![to whom it may concern in spanish to whom it may concern in spanish](https://www.madicamporese.com/wp-content/uploads/2021/02/andrew-selepak-LOR.jpg)
During an illness in 1790, Goya told Zapater that ‘with your portrait before me, it seems I enjoy the sweetness of being with you oh my soulmate I didn’t believe friendship could arrive to the stage that I am now feeling.’ He even prepared a room in Madrid where he and Zapater might ‘live together and sleep (a remedy to which I resort when my sadness overwhelms me)’. The two men exchanged drawings of their penises (‘Jesus! What a testimony!’ Goya marvelled on receiving Zapater’s letter). Goya’s letters to him are rich in description and lively conversation, from court gossip, reports of his hunting prowess and the tunes of seguidillas, to frank discussions of masturbation and some remarkable doodles, including a self-portrait of Goya smoking a cigarette. Despite Goya’s entreaties, Zapater never left Zaragoza, so was well placed to deal with Goya’s affairs in the town. Zapater had experienced a difficult start in Zaragoza himself, but went on to make his fortune through the buying, leasing and selling of land, becoming so central to the workings of the city that he was eventually ennobled. The recipient of his disgruntlement was Martin Zapater, who would provide a vital sounding board for his friend’s frustrations and fantasies. Faced with yet another request for help, this time from his niece, Goya erupted: ‘They are holding me hostage … I cannot tolerate any more.’ His family’s security preoccupied him throughout his career, though he often chafed at their demands. His wife, Josefa Bayeu, came from a dynasty of artists, and was accustomed to comfortable Madrid living. His father, a gilder, had died impoverished and intestate, leaving him to look after his mother and the extended family. But he couldn’t cut his ties to Zaragoza. Goya’s letters rage at the ‘shameful indignity’ with which he was treated, like ‘a mere executor and dependant’.
![to whom it may concern in spanish to whom it may concern in spanish](https://study.com/academy/practice/quiz-worksheet-writing-work-emails-in-spanish.jpg)
To make matters worse, the church authorities appealed to his mentor and brother-in-law, Francisco Bayeu, to touch up the unhappy composition.
![to whom it may concern in spanish to whom it may concern in spanish](https://www.infosperber.ch/data/attachements/Sands.Morales.png)
Yet in 1781 his fresco of Mary, Queen of Martyrs for the basilica was rejected by the building committee – a slight he didn’t forget. Goya’s first big opportunity as an artist came in 1772, with a commission to paint the choir vault in the magnificent basilica of El Pilar in Zaragoza.
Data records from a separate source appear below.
(** The modules in the order in which the manager is given them. *)
Definition module_steps : list Step := [
  Call "genutil.NewAppModule" [Keeper AccountKeeper; Keeper StakingKeeper; Const "app"; Const "txConfig"];
  Call "auth.NewAppModule" [appCodec; Keeper AccountKeeper; Const "authsims.RandomGenesisAccounts";
    space #authtypes_ModuleName];
  Call "vesting.NewAppModule" [Keeper AccountKeeper; Keeper BankKeeper];
  Call "bank.NewAppModule" [appCodec; Keeper BankKeeper; Keeper AccountKeeper; space #banktypes_ModuleName];
  Call "feegrantmodule.NewAppModule" [appCodec; Keeper AccountKeeper; Keeper BankKeeper;
    Keeper FeeGrantKeeper; Const "interfaceRegistry"];
  Call "gov.NewAppModule" [appCodec; Keeper GovKeeper; Keeper AccountKeeper; Keeper BankKeeper;
    space #govtypes_ModuleName];
  Call "mint.NewAppModule" [appCodec; Keeper MintKeeper; Keeper AccountKeeper; Nil;
    space #minttypes_ModuleName];
  Call "slashing.NewAppModule" [appCodec; Keeper SlashingKeeper; Keeper AccountKeeper;
    Keeper BankKeeper; Keeper StakingKeeper; space #slashingtypes_ModuleName; Const "interfaceRegistry"];
  Call "distr.NewAppModule" [appCodec; Keeper DistrKeeper; Keeper AccountKeeper; Keeper BankKeeper;
    Keeper StakingKeeper; space #distrtypes_ModuleName];
  Call "staking.NewAppModule" [appCodec; Keeper StakingKeeper; Keeper AccountKeeper; Keeper BankKeeper;
    space #stakingtypes_ModuleName];
  Call "upgrade.NewAppModule" [Keeper UpgradeKeeper; Of AccountKeeper "AddressCodec()"];
  Call "evidence.NewAppModule" [Keeper EvidenceKeeper];
  Call "params.NewAppModule" [Keeper ParamsKeeper_field];
  Call "authzmodule.NewAppModule" [appCodec; Keeper AuthzKeeper; Keeper AccountKeeper;
    Keeper BankKeeper; Const "interfaceRegistry"];
  Call "groupmodule.NewAppModule" [appCodec; Keeper GroupKeeper; Keeper AccountKeeper;
    Keeper BankKeeper; Const "interfaceRegistry"];
  Call "nftmodule.NewAppModule" [appCodec; Keeper NFTKeeper; Keeper AccountKeeper; Keeper BankKeeper;
    Const "interfaceRegistry"];
  Call "consensus.NewAppModule" [appCodec; Keeper ConsensusParamsKeeper];
  Call "circuit.NewAppModule" [appCodec; Keeper CircuitKeeper];
  Call "capability.NewAppModule" [appCodec; Keeper CapabilityKeeper; Flag false];
  Call "ibc.NewAppModule" [Keeper IBCKeeper];
  Call "transfer.NewAppModule" [Keeper TransferKeeper];
  Call "ibcfee.NewAppModule" [Keeper IBCFeeKeeper];
  Call "ica.NewAppModule" [Keeper ICAControllerKeeper; Keeper ICAHostKeeper];
  Call "ibctm.NewAppModule" [];
  Call "crisis.NewAppModule" [Keeper CrisisKeeper; Flag (SkipGenesisInvariants appOpts);
    space #crisistypes_ModuleName];
  Call "multisig.NewAppModule" [appCodec; Keeper MultisigKeeper];
  Call "oracle.NewAppModule" [appCodec; Keeper OracleKeeper; Keeper AccountKeeper; Keeper BankKeeper];
  Call "module.NewManager" []].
#TO WHOM IT MAY CONCERN IN SPANISH HOW TO#
‘I saw her, Orosia Morena, in Zaragoza because she knew how to make mice.’
![to whom it may concern in spanish to whom it may concern in spanish](https://cronodon.com/images/white-bluebell.jpg)
He revisited the event in a drawing made decades later, at a time when the abolition of the Inquisition was under discussion: ‘They put a gag on her because she spoke and they hit her in the face,’ he wrote in the caption. In 1760, aged fourteen, Goya watched the auto-da-fé of a local woman accused of practising sorcery. Sometimes these memories were unpleasant. Zaragoza provided the sights that he drew on throughout his career, including bullfights, religious processions and the local hospital (Zaragoza was exceptional in mid-18th-century Spain in having a doctor who specialised in mental illness). Although he relocated to Madrid in 1775, he continued to identify as an Aragonese, and even gave his hometown its Latinised title, Cesaraugustano, in signing his altarpiece for Seville cathedral in 1817. His early years in Zaragoza, where his family moved a month after he was born in 1746, were of enduring importance. Impatient with the critical tendency to cast Goya as a proto-modernist, Janet Tomlinson’s new biography restores him to his own times. An unsparing exhibition at Agen in 2019 examined the role of studio assistants in making copies under Goya’s direction, and the unsavoury efforts of his descendants to fabricate lucrative pastiches. This cull has claimed yet more works, with fierce debates over the status of the Colossus – a monstrous allegory of the Napoleonic invasion, held by the Prado but downgraded in 2008 – and the Balloon, a one-time star attraction of the museum in Agen. In the 1990s, the number of small format paintings attributed to him was slashed from three hundred to 112. Academic scrutiny of his studio inventories has considerably shrunk the Goya corpus. In recent years, reflections on Goya’s moral achievement have been replaced by a more rigorous and technical assessment of his style.
#TO WHOM IT MAY CONCERN IN SPANISH SERIES#
‘Witches’ Sabbath’ (1798) from Goya’s series for the Duchess of Osuna.